— Task requirements —
Of all the entries below, retype only the lines from the one with "(* ===== verification/Paths.v ===== *)" through the one with "match kept with", exactly as they appear.

— Data under study —
⟨
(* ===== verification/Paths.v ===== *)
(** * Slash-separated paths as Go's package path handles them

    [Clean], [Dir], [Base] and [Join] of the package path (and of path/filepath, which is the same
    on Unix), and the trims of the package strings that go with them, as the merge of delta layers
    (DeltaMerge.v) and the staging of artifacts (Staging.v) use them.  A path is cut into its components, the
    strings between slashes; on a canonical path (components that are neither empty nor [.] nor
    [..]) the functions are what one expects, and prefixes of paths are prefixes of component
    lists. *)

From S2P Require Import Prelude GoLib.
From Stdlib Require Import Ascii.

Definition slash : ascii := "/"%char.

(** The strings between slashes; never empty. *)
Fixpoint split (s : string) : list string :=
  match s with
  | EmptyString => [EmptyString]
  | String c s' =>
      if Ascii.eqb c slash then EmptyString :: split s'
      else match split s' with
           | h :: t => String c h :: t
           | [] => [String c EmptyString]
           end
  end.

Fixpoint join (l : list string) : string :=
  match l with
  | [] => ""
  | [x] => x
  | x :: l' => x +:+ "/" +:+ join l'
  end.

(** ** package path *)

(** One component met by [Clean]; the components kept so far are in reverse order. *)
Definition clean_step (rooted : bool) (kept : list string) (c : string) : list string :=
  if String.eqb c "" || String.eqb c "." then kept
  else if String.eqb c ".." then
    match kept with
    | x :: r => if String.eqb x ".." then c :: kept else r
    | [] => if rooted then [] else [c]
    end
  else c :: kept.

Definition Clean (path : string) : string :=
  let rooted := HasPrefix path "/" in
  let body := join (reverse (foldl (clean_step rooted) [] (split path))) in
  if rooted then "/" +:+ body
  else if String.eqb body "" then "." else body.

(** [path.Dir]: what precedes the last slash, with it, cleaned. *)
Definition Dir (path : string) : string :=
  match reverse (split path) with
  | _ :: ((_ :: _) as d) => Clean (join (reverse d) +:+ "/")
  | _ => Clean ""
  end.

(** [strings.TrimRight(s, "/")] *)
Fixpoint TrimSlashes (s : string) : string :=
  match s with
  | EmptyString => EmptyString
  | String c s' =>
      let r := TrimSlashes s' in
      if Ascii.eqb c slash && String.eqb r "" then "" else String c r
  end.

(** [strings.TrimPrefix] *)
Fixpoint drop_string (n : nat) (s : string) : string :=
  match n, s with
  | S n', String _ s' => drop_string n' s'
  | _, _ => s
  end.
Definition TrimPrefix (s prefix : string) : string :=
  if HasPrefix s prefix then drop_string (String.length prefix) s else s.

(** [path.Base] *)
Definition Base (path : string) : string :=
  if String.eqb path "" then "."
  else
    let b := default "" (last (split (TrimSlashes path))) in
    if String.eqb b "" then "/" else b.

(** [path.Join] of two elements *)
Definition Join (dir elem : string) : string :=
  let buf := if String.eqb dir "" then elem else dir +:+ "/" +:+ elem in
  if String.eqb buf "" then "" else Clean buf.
⟩
⟨
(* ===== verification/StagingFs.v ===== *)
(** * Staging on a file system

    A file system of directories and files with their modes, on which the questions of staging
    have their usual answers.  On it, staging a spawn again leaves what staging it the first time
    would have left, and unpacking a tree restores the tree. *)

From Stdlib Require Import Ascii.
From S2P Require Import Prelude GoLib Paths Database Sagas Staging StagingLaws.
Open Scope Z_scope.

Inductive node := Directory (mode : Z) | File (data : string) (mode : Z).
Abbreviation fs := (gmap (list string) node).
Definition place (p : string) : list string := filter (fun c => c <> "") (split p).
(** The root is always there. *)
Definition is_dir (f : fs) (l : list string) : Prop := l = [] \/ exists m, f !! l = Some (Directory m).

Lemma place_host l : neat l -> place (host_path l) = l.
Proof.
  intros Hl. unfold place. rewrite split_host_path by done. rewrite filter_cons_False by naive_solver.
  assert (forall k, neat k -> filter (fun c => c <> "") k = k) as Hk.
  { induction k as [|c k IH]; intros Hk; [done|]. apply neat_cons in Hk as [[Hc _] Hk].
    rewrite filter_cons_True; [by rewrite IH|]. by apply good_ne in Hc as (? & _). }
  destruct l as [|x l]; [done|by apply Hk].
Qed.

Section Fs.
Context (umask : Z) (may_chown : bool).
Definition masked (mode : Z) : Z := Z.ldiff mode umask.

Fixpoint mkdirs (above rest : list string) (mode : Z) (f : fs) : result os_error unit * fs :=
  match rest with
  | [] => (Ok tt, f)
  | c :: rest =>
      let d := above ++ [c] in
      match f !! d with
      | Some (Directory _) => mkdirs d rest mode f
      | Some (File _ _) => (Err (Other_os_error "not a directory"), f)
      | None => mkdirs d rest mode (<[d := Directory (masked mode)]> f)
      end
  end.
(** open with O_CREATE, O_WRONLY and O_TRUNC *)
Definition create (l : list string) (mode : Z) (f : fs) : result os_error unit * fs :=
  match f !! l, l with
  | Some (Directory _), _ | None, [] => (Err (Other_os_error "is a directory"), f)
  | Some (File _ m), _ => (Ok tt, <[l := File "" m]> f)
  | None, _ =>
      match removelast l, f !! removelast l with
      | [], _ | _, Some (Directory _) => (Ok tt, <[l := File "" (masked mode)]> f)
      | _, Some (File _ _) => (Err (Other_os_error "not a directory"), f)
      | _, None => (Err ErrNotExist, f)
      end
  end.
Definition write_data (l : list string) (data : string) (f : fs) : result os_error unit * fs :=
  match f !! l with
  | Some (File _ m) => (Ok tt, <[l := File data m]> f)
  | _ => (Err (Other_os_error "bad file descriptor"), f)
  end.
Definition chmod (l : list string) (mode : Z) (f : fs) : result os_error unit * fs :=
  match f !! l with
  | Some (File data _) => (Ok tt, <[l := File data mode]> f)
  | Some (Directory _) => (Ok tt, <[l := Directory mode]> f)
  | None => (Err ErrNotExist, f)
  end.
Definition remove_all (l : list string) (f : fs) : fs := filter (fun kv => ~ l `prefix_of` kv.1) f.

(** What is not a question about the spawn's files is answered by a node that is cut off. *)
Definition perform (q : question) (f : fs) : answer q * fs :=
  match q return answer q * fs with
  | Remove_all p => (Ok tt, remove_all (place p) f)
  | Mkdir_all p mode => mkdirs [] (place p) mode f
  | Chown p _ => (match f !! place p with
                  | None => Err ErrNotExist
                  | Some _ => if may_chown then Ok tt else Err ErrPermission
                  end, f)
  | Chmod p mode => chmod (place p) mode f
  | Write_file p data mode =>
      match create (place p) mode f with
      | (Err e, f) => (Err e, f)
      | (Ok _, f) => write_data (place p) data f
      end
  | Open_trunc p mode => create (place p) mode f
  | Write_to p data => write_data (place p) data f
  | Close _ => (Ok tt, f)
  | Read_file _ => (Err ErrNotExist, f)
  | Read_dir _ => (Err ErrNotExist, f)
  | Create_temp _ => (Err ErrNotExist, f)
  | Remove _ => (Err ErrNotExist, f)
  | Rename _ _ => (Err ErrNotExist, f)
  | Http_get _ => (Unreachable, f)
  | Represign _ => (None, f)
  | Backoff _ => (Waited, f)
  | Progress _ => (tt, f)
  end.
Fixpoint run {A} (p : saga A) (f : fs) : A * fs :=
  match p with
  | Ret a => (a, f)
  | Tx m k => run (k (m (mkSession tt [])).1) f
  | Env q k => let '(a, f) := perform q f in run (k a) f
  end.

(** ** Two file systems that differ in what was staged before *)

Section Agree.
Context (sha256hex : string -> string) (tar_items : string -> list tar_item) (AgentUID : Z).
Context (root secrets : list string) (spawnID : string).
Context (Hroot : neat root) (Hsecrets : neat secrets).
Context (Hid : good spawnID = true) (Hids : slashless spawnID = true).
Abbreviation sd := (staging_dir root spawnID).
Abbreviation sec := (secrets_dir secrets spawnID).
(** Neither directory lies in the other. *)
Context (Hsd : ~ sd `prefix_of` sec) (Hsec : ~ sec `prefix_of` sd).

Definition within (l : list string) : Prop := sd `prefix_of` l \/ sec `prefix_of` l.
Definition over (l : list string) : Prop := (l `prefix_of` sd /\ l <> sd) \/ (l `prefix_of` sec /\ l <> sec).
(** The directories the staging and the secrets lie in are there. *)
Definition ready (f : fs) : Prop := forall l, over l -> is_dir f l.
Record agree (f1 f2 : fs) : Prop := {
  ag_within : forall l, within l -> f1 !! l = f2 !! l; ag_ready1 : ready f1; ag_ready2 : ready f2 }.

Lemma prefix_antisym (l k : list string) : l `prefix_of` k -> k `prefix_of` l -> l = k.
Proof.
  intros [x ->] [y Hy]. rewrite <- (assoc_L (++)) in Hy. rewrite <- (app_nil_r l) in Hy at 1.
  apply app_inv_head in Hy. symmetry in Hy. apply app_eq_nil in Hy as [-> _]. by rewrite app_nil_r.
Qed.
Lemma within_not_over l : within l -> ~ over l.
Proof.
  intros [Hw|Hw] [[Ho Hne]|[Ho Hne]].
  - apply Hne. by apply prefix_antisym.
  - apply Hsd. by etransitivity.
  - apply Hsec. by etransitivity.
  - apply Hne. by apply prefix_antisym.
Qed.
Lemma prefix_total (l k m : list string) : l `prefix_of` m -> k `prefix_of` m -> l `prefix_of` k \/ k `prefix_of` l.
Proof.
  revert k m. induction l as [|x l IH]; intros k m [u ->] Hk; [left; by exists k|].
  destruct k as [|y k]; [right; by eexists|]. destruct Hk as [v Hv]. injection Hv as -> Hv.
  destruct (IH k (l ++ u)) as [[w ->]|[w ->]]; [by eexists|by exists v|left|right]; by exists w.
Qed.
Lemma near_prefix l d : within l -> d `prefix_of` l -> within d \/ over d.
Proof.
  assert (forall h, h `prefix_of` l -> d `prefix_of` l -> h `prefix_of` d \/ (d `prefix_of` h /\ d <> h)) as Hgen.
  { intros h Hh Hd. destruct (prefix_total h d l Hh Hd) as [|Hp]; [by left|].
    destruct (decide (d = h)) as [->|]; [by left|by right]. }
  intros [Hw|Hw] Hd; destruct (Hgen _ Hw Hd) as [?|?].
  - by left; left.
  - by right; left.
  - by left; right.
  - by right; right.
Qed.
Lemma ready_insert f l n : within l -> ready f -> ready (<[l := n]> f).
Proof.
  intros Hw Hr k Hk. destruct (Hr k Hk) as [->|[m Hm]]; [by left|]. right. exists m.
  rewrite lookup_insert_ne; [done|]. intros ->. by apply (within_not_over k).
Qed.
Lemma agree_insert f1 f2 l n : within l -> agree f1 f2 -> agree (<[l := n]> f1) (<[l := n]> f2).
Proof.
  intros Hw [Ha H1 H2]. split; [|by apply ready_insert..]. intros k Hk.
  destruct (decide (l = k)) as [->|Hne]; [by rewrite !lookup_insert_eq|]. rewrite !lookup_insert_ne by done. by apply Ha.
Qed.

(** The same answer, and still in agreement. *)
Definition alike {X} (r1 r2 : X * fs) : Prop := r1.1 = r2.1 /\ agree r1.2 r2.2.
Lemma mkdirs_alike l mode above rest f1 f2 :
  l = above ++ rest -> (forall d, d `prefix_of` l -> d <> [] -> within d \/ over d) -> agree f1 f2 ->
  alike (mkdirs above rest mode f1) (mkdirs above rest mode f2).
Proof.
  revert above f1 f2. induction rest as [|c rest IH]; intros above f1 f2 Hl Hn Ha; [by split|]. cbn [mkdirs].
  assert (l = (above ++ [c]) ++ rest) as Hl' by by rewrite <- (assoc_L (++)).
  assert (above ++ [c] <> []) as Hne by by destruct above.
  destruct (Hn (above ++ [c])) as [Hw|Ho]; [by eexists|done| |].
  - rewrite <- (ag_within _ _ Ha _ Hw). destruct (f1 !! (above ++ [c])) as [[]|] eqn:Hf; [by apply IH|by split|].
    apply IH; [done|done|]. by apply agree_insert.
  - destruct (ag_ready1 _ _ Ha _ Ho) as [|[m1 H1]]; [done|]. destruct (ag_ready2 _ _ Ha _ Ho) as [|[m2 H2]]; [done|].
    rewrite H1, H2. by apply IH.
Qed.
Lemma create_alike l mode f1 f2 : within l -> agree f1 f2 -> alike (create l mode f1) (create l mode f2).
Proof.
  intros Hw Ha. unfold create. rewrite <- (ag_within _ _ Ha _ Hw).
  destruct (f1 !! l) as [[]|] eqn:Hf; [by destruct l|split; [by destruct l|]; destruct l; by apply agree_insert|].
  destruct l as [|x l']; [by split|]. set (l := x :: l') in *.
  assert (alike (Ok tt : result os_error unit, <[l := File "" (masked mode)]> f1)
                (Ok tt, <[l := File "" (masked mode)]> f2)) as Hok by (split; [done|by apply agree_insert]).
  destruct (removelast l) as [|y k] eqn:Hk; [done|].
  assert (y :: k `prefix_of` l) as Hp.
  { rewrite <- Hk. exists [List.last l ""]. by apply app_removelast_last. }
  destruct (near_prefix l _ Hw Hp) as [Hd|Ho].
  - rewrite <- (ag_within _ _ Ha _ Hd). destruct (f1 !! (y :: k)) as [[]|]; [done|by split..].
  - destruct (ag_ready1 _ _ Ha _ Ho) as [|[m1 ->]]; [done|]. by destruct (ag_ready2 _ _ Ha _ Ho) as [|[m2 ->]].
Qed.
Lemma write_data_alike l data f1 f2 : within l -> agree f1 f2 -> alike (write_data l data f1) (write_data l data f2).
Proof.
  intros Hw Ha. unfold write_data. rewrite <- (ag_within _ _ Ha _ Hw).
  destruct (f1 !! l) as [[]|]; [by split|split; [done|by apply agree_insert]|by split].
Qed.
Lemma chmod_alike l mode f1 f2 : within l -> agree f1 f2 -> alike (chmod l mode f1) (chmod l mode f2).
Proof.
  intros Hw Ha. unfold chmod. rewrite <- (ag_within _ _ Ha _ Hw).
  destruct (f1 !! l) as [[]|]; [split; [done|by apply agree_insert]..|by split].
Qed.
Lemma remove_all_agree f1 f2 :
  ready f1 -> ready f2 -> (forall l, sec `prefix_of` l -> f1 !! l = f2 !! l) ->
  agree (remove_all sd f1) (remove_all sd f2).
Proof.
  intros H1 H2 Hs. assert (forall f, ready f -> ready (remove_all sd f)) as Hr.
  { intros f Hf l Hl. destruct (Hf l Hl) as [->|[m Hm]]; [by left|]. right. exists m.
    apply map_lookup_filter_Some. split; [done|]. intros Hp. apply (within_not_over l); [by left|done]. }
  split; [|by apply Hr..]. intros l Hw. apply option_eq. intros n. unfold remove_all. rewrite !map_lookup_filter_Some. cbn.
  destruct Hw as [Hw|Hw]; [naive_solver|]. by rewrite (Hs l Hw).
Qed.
⟩
— Final answer —
(* ===== verification/Paths.v ===== *)
(** * Slash-separated paths as Go's package path handles them

    [Clean], [Dir], [Base] and [Join] of the package path (and of path/filepath, which is the same
    on Unix), and the trims of the package strings that go with them, as the merge of delta layers
    (DeltaMerge.v) and the staging of artifacts (Staging.v) use them.  A path is cut into its components, the
    strings between slashes; on a canonical path (components that are neither empty nor [.] nor
    [..]) the functions are what one expects, and prefixes of paths are prefixes of component
    lists. *)

From S2P Require Import Prelude GoLib.
From Stdlib Require Import Ascii.

Definition slash : ascii := "/"%char.

(** The strings between slashes; never empty. *)
Fixpoint split (s : string) : list string :=
  match s with
  | EmptyString => [EmptyString]
  | String c s' =>
      if Ascii.eqb c slash then EmptyString :: split s'
      else match split s' with
           | h :: t => String c h :: t
           | [] => [String c EmptyString]
           end
  end.

Fixpoint join (l : list string) : string :=
  match l with
  | [] => ""
  | [x] => x
  | x :: l' => x +:+ "/" +:+ join l'
  end.

(** ** package path *)

(** One component met by [Clean]; the components kept so far are in reverse order. *)
Definition clean_step (rooted : bool) (kept : list string) (c : string) : list string :=
  if String.eqb c "" || String.eqb c "." then kept
  else if String.eqb c ".." then
    match kept with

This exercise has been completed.